(** *** Programs that keep a grant

    Whatever they call is allowed under a grant that need not be fresh, and
    they end with one. *)
Section Keeping.
Context {E : Type -> Type} `{!Reaches E} (digest w : string) (sc : Scope) (token : string).
#[local] Notation ok := (access_ok (E := E) digest (w, sc)).
Definition keeps {R} (t : prog E R) : Prop :=
  forall s fresh checked, holding w sc token fresh checked s -> ok t s (fun _ s' => holding w sc token false false s').
Lemma holding_stale fresh checked s : holding w sc token fresh checked s -> holding w sc token false false s.
Proof. intros [H _]. by split. Qed.
Lemma keeps_done {R} (r : R) : keeps (Done r).
Proof. intros s f c H. by eapply holding_stale. Qed.
Lemma keeps_bind {A B} (t : prog E A) (k : A -> prog E B) : keeps t -> (forall a, keeps (k a)) -> keeps (prog_bind k t).
Proof. intros Ht Hk s f c H. apply obeys_bind. eapply obeys_mono; [exact (Ht s f c H)|]. intros a s' Hs. exact (Hk a s' false false Hs). Qed.
Lemma keeps_call {X R} (e : E X) (k : X -> prog E R) :
  match reach_of e with
  | Some a => names_fit (w, sc) token a = true /\ negb (rc_change a) || not_nil (rc_token a) = true
  | None => True
  end ->
  (forall x, lookup_seen e x = []) -> (forall x, keeps (k x)) -> keeps (Call e k).
Proof.
  intros He Hl Hk s f c H. destruct (reach_of e) as [a|] eqn:Ea.
  - destruct He as [Hn Hc]. eapply (ok_reach _ _ _ e); [exact H|exact Ea|exact Hn| |exact Hl|intros x s' Hs; exact (Hk x s' _ _ Hs)].
    destruct f; [by rewrite orb_true_r|by rewrite orb_false_r].
  - destruct (long_call e) eqn:El.
    + eapply ok_wait; [exact H|done|done|exact Hl|]. intros x s' Hs. exact (Hk x s' _ _ Hs).
    + apply ok_quiet; [done|done|exact Hl|]. intros x. exact (Hk x s _ _ H).
Qed.
(** A program that keeps a grant, and what follows it. *)
Lemma ok_kept {A B} (t : prog E A) (k : A -> prog E B) s fresh checked Q :
  holding w sc token fresh checked s -> keeps t -> (forall a s', holding w sc token false false s' -> ok (k a) s' Q) -> ok (prog_bind k t) s Q.
Proof. intros H Ht Hk. apply obeys_bind. eapply obeys_mono; [exact (Ht s _ _ H)|]. intros a s' Hs. by apply Hk. Qed.
End Keeping.
Lemma ok_then {E} `{!Observed E access_event} {A B} digest target (t : prog E A) (k : A -> prog E B) s P Q :
  access_ok digest target t s P -> (forall a s', P a s' -> access_ok digest target (k a) s' Q) -> access_ok digest target (prog_bind k t) s Q.
Proof. intros Ht Hk. apply obeys_bind. eapply obeys_mono; [exact Ht|exact Hk]. Qed.
Ltac keeps_side := cbn [reach_of svc_reaches svc_reach readcall_reaches rcall_reaches pcall_reaches hcall_reaches]; first [exact I | split; [fits|reflexivity]].
Ltac keeps_step :=
  match goal with
  | |- keeps _ _ _ _ (Done _) => apply keeps_done
  | |- keeps _ _ _ _ (mret _) => apply keeps_done
  | |- keeps _ _ _ _ (fail_with _) => apply keeps_done
  | |- keeps _ _ _ _ (Call _ _) => apply keeps_call; [keeps_side|reflexivity|intros ?x]
  | |- keeps _ _ _ _ (perform _) => apply keeps_call; [keeps_side|reflexivity|intros ?x]
  | |- keeps _ _ _ _ (if ?b then _ else _) => let E := fresh "E" in destruct b eqn:E
  | |- keeps _ _ _ _ (match ?x with _ => _ end) => let E := fresh "E" in destruct x eqn:E
  | |- keeps _ _ _ _ (mbind _ _) => apply keeps_bind; [|intros ?x]
  | |- keeps _ _ _ _ (prog_bind _ _) => apply keeps_bind; [|intros ?x]
  | |- keeps _ _ _ _ (serve_bind _ _) => apply keeps_bind; [|intros [?x|?e]]
  | |- keeps _ _ _ _ (check_error _) => unfold check_error
  | |- keeps _ _ _ _ (let _ := _ in _) => cbv zeta
  | |- keeps _ _ _ _ _ => progress cbv beta
  end.
Ltac keeps_walk := repeat keeps_step.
**********
### Task
Only the lines above that hold "destruct" are wanted. Show every one of them.

### Exercise response
  intros He Hl Hk s f c H. destruct (reach_of e) as [a|] eqn:Ea.
  - destruct He as [Hn Hc]. eapply (ok_reach _ _ _ e); [exact H|exact Ea|exact Hn| |exact Hl|intros x s' Hs; exact (Hk x s' _ _ Hs)].
    destruct f; [by rewrite orb_true_r|by rewrite orb_false_r].
  - destruct (long_call e) eqn:El.
  | |- keeps _ _ _ _ (if ?b then _ else _) => let E := fresh "E" in destruct b eqn:E
  | |- keeps _ _ _ _ (match ?x with _ => _ end) => let E := fresh "E" in destruct x eqn:E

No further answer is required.